Page MenuHomePhabricator

Investigate Capirca
Open, MediumPublic

Description

As we only operates 1 network vendor, we currently have 2 types of network ACLs:

  1. SRX security policies, zone to zone stateful rules on the payment firewall as well as the management routers
  2. Firewall filters, stateless rules applied to L3 interfaces on all routers (core, payment, management)
  • Both types have a distinct syntax
  • Security policies are managed either by a homemade tool written by the fundraising-tech team, or manually for the management routers
  • Firewall filters are centrally managed (in Homer) but manually written
  • Any SRE (and fr-tech) can (and does) write new ACLs, push to the devices are done either by the SREs (after netops review) or by Netops directly

This raises the following problems:

  • Multiple tools and processes, higher learning curve and turnaround time on change requests:
  • Syntax typos
    • Not always caught until being pushed to prod (and rejected by the device linter)
  • Entities typos
    • Wrong IP or wrong prefix length
  • Stale rules
  • Lack of consistency
    • IPs defined in prefix-lists or directly in the rules
    • Discrepancies between v4 and v6 rules

The natural next step now that Homer automates most network configuration, is to provide a standardized and automated way of managing ACLs, leveraging Netbox, the source of truth.
Looking at the landscape of existing open-source tools, one stands out.

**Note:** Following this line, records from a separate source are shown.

(* ===== verification/WireGuard.v ===== *)
(** services/agent/internal/wireguard: keys, the interface's configuration file, and the wg commands.

    curve25519 is a function argument; the operating system's commands and files are the class
    [OS]. *)

From S2P Require Import Prelude GoInt GoStrings.
From Stdlib Require Import Ascii.
#[local] Open Scope Z_scope.

(** What the agent does to the machine it runs on: run a command, write and read files. *)
Class OS (W : Type) : Type := {
  run_command : string → list string → M W unit;
  write_file : string → string → M W unit;
  command_output : string → list string → M W string;
  read_file : string → M W string;
}.
#[export] Hint Mode OS + : typeclass_instances.

(** ** keygen.go *)

Definition set_byte (i : nat) (f : Z → Z) (key : list Z) : list Z := alter f i key.

(** WireGuard key clamping of the 32 bytes of a private key *)
Definition clamp (privateKey : list Z) : list Z :=
  set_byte 31 (λ b, Z.lor (Z.land b 127) 64) (set_byte 0 (λ b, Z.land b 248) privateKey).

(** base64.StdEncoding.EncodeToString *)
Definition base64_char (n : Z) : ascii :=
  ascii_of_nat (Z.to_nat
    (if n <? 26 then 65 + n
     else if n <? 52 then 97 + (n - 26)
     else if n <? 62 then 48 + (n - 52)
     else if n =? 62 then 43 else 47)).

Fixpoint EncodeToString (l : list Z) : string :=
  match l with
  | [] => EmptyString
  | [a] =>
      String (base64_char (a / 4)) (String (base64_char (a mod 4 * 16)) "==")
  | [a; b] =>
      String (base64_char (a / 4)) (String (base64_char (a mod 4 * 16 + b / 16))
        (String (base64_char (b mod 16 * 4)) "="))
  | a :: b :: c :: l' =>
      String (base64_char (a / 4)) (String (base64_char (a mod 4 * 16 + b / 16))
        (String (base64_char (b mod 16 * 4 + c / 64)) (String (base64_char (c mod 64)) (EncodeToString l'))))
  end.

Record KeyPair : Type := { PrivateKey : string; PublicKey : string }.

(** [random] is the outcome of rand.Read on 32 bytes. *)
Definition GenerateKeyPair (ScalarBaseMult : list Z → list Z) (random : res (list Z)) : res KeyPair :=
  match random with
  | Err e => Err (Wrapf "failed to generate private key" e)
  | Ok bytes =>
      let privateKey := clamp bytes in
      Ok {| PrivateKey := EncodeToString privateKey; PublicKey := EncodeToString (ScalarBaseMult privateKey) |}
  end.

(** ** wireguard.go *)

Record PeerConfig : Type := { pc_PublicKey : string; pc_Endpoint : string; pc_AllowedIPs : string }.

Record Config : Type := {
  cfg_PrivateKey : string;
  cfg_ListenPort : Z;
  cfg_Address : string;
  cfg_MTU : Z;
  cfg_DNS : string;
  cfg_Peers : list PeerConfig;
}.

Definition nl : string := String "010" EmptyString.

(** The template's range body for one peer *)
Definition render_peer (p : PeerConfig) : string :=
  "[Peer]" +:+ nl +:+
  "PublicKey = " +:+ pc_PublicKey p +:+ nl +:+
  "Endpoint = " +:+ pc_Endpoint p +:+ nl +:+
  "AllowedIPs = " +:+ pc_AllowedIPs p +:+ nl +:+
  "PersistentKeepalive = 25" +:+ nl +:+ nl.

(** [configTemplate] executed on a configuration *)
Definition render (cfg : Config) : string :=
  "[Interface]" +:+ nl +:+
  "PrivateKey = " +:+ cfg_PrivateKey cfg +:+ nl +:+
  "ListenPort = " +:+ Itoa (cfg_ListenPort cfg) +:+ nl +:+
  "Address = " +:+ cfg_Address cfg +:+ nl +:+
  "MTU = " +:+ Itoa (cfg_MTU cfg) +:+ nl +:+
  (if decide (cfg_DNS cfg = "") then "" else "DNS = " +:+ cfg_DNS cfg) +:+ nl +:+ nl +:+
  foldr (λ p rest, render_peer p +:+ rest) EmptyString (cfg_Peers cfg).

(** runtime.GOOS *)
Inductive Goos : Type := linux | darwin | windows | other_os (name : string).

Record Manager : Type := { iface : string; configDir : string; dryRun : bool; goos : Goos }.

(** [NewManager]: [userConfigDir] is the directory it could make under the user's configuration
    directory, if any. *)
Definition NewManager (os : Goos) (tempDir : string) (userConfigDir : option string) (dryRun : bool) : Manager :=
  {| iface := match os with windows => "gordion" | _ => "wg0" end;
     configDir := default tempDir userConfigDir; dryRun := dryRun; goos := os |}.

Definition configPath (m : Manager) : string := configDir m +:+ "/" +:+ iface m +:+ ".conf".

Section manager.
Context `{OS W} (m : Manager).

(** [fmt.Errorf("%s failed: %w\noutput: %s")] *)
Definition runCmd (name : string) (args : list string) : M W unit :=
  wrap_err (Wrapf (name +:+ " failed")) (run_command name args).

Definition runWG (args : list string) : M W unit := runCmd "wg" args.

Definition unsupported (os : string) : error := Errorf ("unsupported OS: " +:+ os).

Definition up (path : string) : M W unit :=
  match goos m with
  | linux | darwin => runCmd "wg-quick" ["up"; path]
  | windows => runCmd "wireguard" ["/installtunnelservice"; path]
  | other_os name => throw (unsupported name)
  end.

Definition Down : M W unit :=
  if dryRun m then ret tt
  else
    match goos m with
    | linux | darwin => runCmd "wg-quick" ["down"; configPath m]
    | windows => runCmd "wireguard" ["/uninstalltunnelservice"; iface m]
    | other_os name => throw (unsupported name)
    end.

Definition Configure (cfg : Config) : M W unit :=
  let! _ := wrap_err (Wrapf "config file create error") (write_file (configPath m) (render cfg)) in
  if dryRun m then ret tt else up (configPath m).

(** [s[:8]] in the arguments of a log call *)
Definition first8 (s : string) : M W string :=
  match slice_to s 8 with
  | Some t => ret t
  | None => throw (Panic "slice bounds out of range")
  end.

Definition AddPeer (peer : PeerConfig) : M W unit :=
  if dryRun m then let! _ := first8 (pc_PublicKey peer) in ret tt
  else
    runWG ["set"; iface m; "peer"; pc_PublicKey peer; "endpoint"; pc_Endpoint peer;
           "allowed-ips"; pc_AllowedIPs peer; "persistent-keepalive"; "25"].

Definition RemovePeer (publicKey : string) : M W unit :=
  if dryRun m then let! _ := first8 publicKey in ret tt
  else runWG ["set"; iface m; "peer"; publicKey; "remove"].
End manager.

(** ** Keys *)

(** A little-endian scalar *)
Fixpoint scalar (l : list Z) : Z :=
  match l with
  | [] => 0
  | b :: l' => b + 256 * scalar l'
  end.

Definition is_byte (b : Z) : Prop := 0 ≤ b < 256.

Lemma byte_cases (P : Z → bool) b :
  is_byte b → forallb (λ n, P (Z.of_nat n)) (seq 0 256) = true → P b = true.
Proof.
  intros Hb Hall. rewrite forallb_forall in Hall. unfold is_byte in Hb.
  specialize (Hall (Z.to_nat b)). rewrite Z2Nat.id in Hall by lia. apply Hall, in_seq. lia.
Qed.

Lemma clamp_low b : is_byte b → Z.land b 248 mod 8 = 0 ∧ 0 ≤ Z.land b 248 ≤ 248.
Proof.
  intros Hb. pose proof (byte_cases
    (λ b, (Z.land b 248 mod 8 =? 0) && (0 <=? Z.land b 248) && (Z.land b 248 <=? 248)) b Hb
    ltac:(vm_compute; reflexivity)) as H. cbv beta in H.
  rewrite !andb_true_iff, ?Z.eqb_eq, ?Z.leb_le in H. lia.
Qed.

Lemma clamp_high b : is_byte b →
  64 ≤ Z.lor (Z.land b 127) 64 ≤ 127 ∧ Z.lor (Z.land (Z.lor (Z.land b 127) 64) 127) 64 = Z.lor (Z.land b 127) 64.
Proof.
  intros Hb. pose proof (byte_cases
    (λ b, (64 <=? Z.lor (Z.land b 127) 64) && (Z.lor (Z.land b 127) 64 <=? 127) &&
          (Z.lor (Z.land (Z.lor (Z.land b 127) 64) 127) 64 =? Z.lor (Z.land b 127) 64)) b Hb
    ltac:(vm_compute; reflexivity)) as H. cbv beta in H.
  rewrite !andb_true_iff, ?Z.eqb_eq, ?Z.leb_le in H. lia.
Qed.

Lemma scalar_app l1 l2 : scalar (l1 ++ l2) = scalar l1 + 256 ^ Z.of_nat (length l1) * scalar l2.
Proof.
  induction l1 as [|b l1 IH]; simpl app; simpl scalar; simpl length; [lia|].
  rewrite IH, Nat2Z.inj_succ, Z.pow_succ_r by lia. lia.
Qed.

Lemma scalar_bound l : Forall is_byte l → 0 ≤ scalar l < 256 ^ Z.of_nat (length l).
Proof.
  induction 1 as [|b l Hb _ IH]; simpl scalar; simpl length; [simpl; lia|].
  rewrite Nat2Z.inj_succ, Z.pow_succ_r by lia. unfold is_byte in Hb. lia.
Qed.

(** The shape of a key of 32 bytes: the first, 30 in the middle, the last *)
Lemma key_shape (key : list Z) : length key = 32%nat → ∃ (a : Z) (mid : list Z) (z : Z), key = a :: mid ++ [z] ∧ length mid = 30%nat.
Proof.
  intros Hl. destruct key as [|a key]; [done|]. injection Hl as Hl.
  destruct (exists_last (l := key)) as (mid & z & ->); [by destruct key|].
  exists a, mid, z. split; [done|]. rewrite length_app in Hl. simpl in Hl. lia.
Qed.

Lemma clamp_shape a (mid : list Z) z : length mid = 30%nat →
  clamp (a :: mid ++ [z]) = Z.land a 248 :: mid ++ [Z.lor (Z.land z 127) 64].
Proof.
  intros Hl. unfold clamp, set_byte. change (alter ?f 0%nat (a :: mid ++ [z])) with (f a :: mid ++ [z]).
  change (alter ?f 31%nat (?x :: ?l)) with (x :: alter f 30%nat l). f_equal.
  rewrite alter_app_r_alt by lia. by rewrite Hl.
Qed.

(** The scalar of a clamped key *)
Lemma clamp_scalar key : length key = 32%nat → Forall is_byte key →
  scalar (clamp key) mod 8 = 0 ∧ 2 ^ 254 ≤ scalar (clamp key) < 2 ^ 255.
Proof.
  intros Hl Hb. destruct (key_shape key Hl) as (a & mid & z & -> & Hm).
  rewrite !clamp_shape by done. apply Forall_cons in Hb as [Ha Hb].
  apply Forall_app in Hb as [Hmid Hz]. apply Forall_cons in Hz as [Hz _].
  pose proof (clamp_low a Ha) as [H8 Hlow]. pose proof (clamp_high z Hz) as [Hhigh Hidem].
  pose proof (scalar_bound mid Hmid) as Hs. rewrite Hm in Hs.
  cbn [scalar]. rewrite scalar_app, Hm. cbn [scalar].
  set (A := Z.land a 248) in *. set (Zb := Z.lor (Z.land z 127) 64) in *. set (S := scalar mid) in *.
  change (256 ^ Z.of_nat 30) with (2 ^ 240) in *. split_and!.
  - rewrite <- Z.add_mod_idemp_l, H8 by lia. rewrite Z.add_0_l.
    replace (256 * (S + 2 ^ 240 * (Zb + 256 * 0))) with (32 * (S + 2 ^ 240 * Zb) * 8) by ring.
    apply Z.mod_mul. lia.
  - lia.
  - lia.
Qed.

(** A private key is a proper Curve25519 scalar whatever the random bytes are: a multiple of 8 between
    2^254 and 2^255; clamping twice changes nothing. *)
Theorem clamp_correct key :
  length key = 32%nat → Forall is_byte key →
  scalar (clamp key) mod 8 = 0 ∧ 2 ^ 254 ≤ scalar (clamp key) < 2 ^ 255 ∧ clamp (clamp key) = clamp key.
Proof.
  intros Hl Hb. destruct (clamp_scalar key Hl Hb) as [H8 Hr]. do 2 (split; [done|]).
  destruct (key_shape key Hl) as (a & mid & z & -> & Hm). rewrite !clamp_shape by done.
  apply Forall_cons in Hb as [Ha Hb]. apply Forall_app in Hb as [_ Hz]. apply Forall_cons in Hz as [Hz _].
  pose proof (clamp_high z Hz) as [_ Hidem]. f_equal; [|by rewrite Hidem]. by rewrite <- Z.land_assoc.
Qed.

Lemma length_Encode l : String.length (EncodeToString l) = (4 * ((length l + 2) / 3))%nat.
Proof.
  assert (∀ n l, (length l ≤ n)%nat → String.length (EncodeToString l) = (4 * ((length l + 2) / 3))%nat) as H.
  { induction n as [|n IH]; intros k Hk; [by destruct k; [|simpl in Hk; lia]|].
    destruct k as [|a [|b [|c k]]]; [done..|]. cbn [EncodeToString String.length length].
    rewrite IH by (simpl in Hk; lia).
    replace (S (S (S (length k))) + 2)%nat with (length k + 2 + 1 * 3)%nat by lia.
    rewrite Nat.div_add by lia. lia. }
  by apply (H (length l)).
Qed.

(** A generated public key is long enough to be cut to eight characters. *)
Lemma generated_key_long mult random kp :
  (∀ k, length (mult k) = 32%nat) → GenerateKeyPair mult random = Ok kp →
  String.length (PublicKey kp) = 44%nat.
Proof.
  intros Hmult. destruct random as [bytes|e]; [|done]. intros [= <-]. simpl. rewrite length_Encode, Hmult. done.
Qed.

Lemma clamp_correct_witness :
  scalar (clamp (replicate 32 255)) mod 8 = 0.
Proof.
  refine (proj1 (clamp_correct (replicate 32 255) eq_refl _)).
  apply Forall_replicate. unfold is_byte. lia.
Defined.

Capirca is an actively maintained open source tool made by Google.

It consists of different moving parts:

  • Definition files
    • Services: port/protocol, port-ranges/protocol, nestable sets of services
    • Network: IP, prefixes, nestable sets of IP/prefixes
  • Policy files
    • ACL rules using the previously defined services and networks in a custom format
  • Capirca library
    • Takes the above files as input and generates ACLs in a format compatible with a given platform (Junos, SRX, iptables, etc)

An example (high level) usage could be:

  1. Define the services (ports/protocols) once for the whole infrastructure
  2. Populate the network definition file partially from Netbox
    • At least devices IPs, create groups per hosts prefixes (all bast, all cp, etc)
    • Potentially network prefixes as well
  3. Manually define network for the remaining usecases
  4. Convert existing policies to their Capirca format
    • Cleaning them up in the process
    • Most likely manually
  5. In Homer, for each device (or device roles) define which policies to apply
  6. When running Homer, ACLs will be added to the pushed config and diffs

This would solve all the problems listed above, either directly or thanks to the audit required to convert them.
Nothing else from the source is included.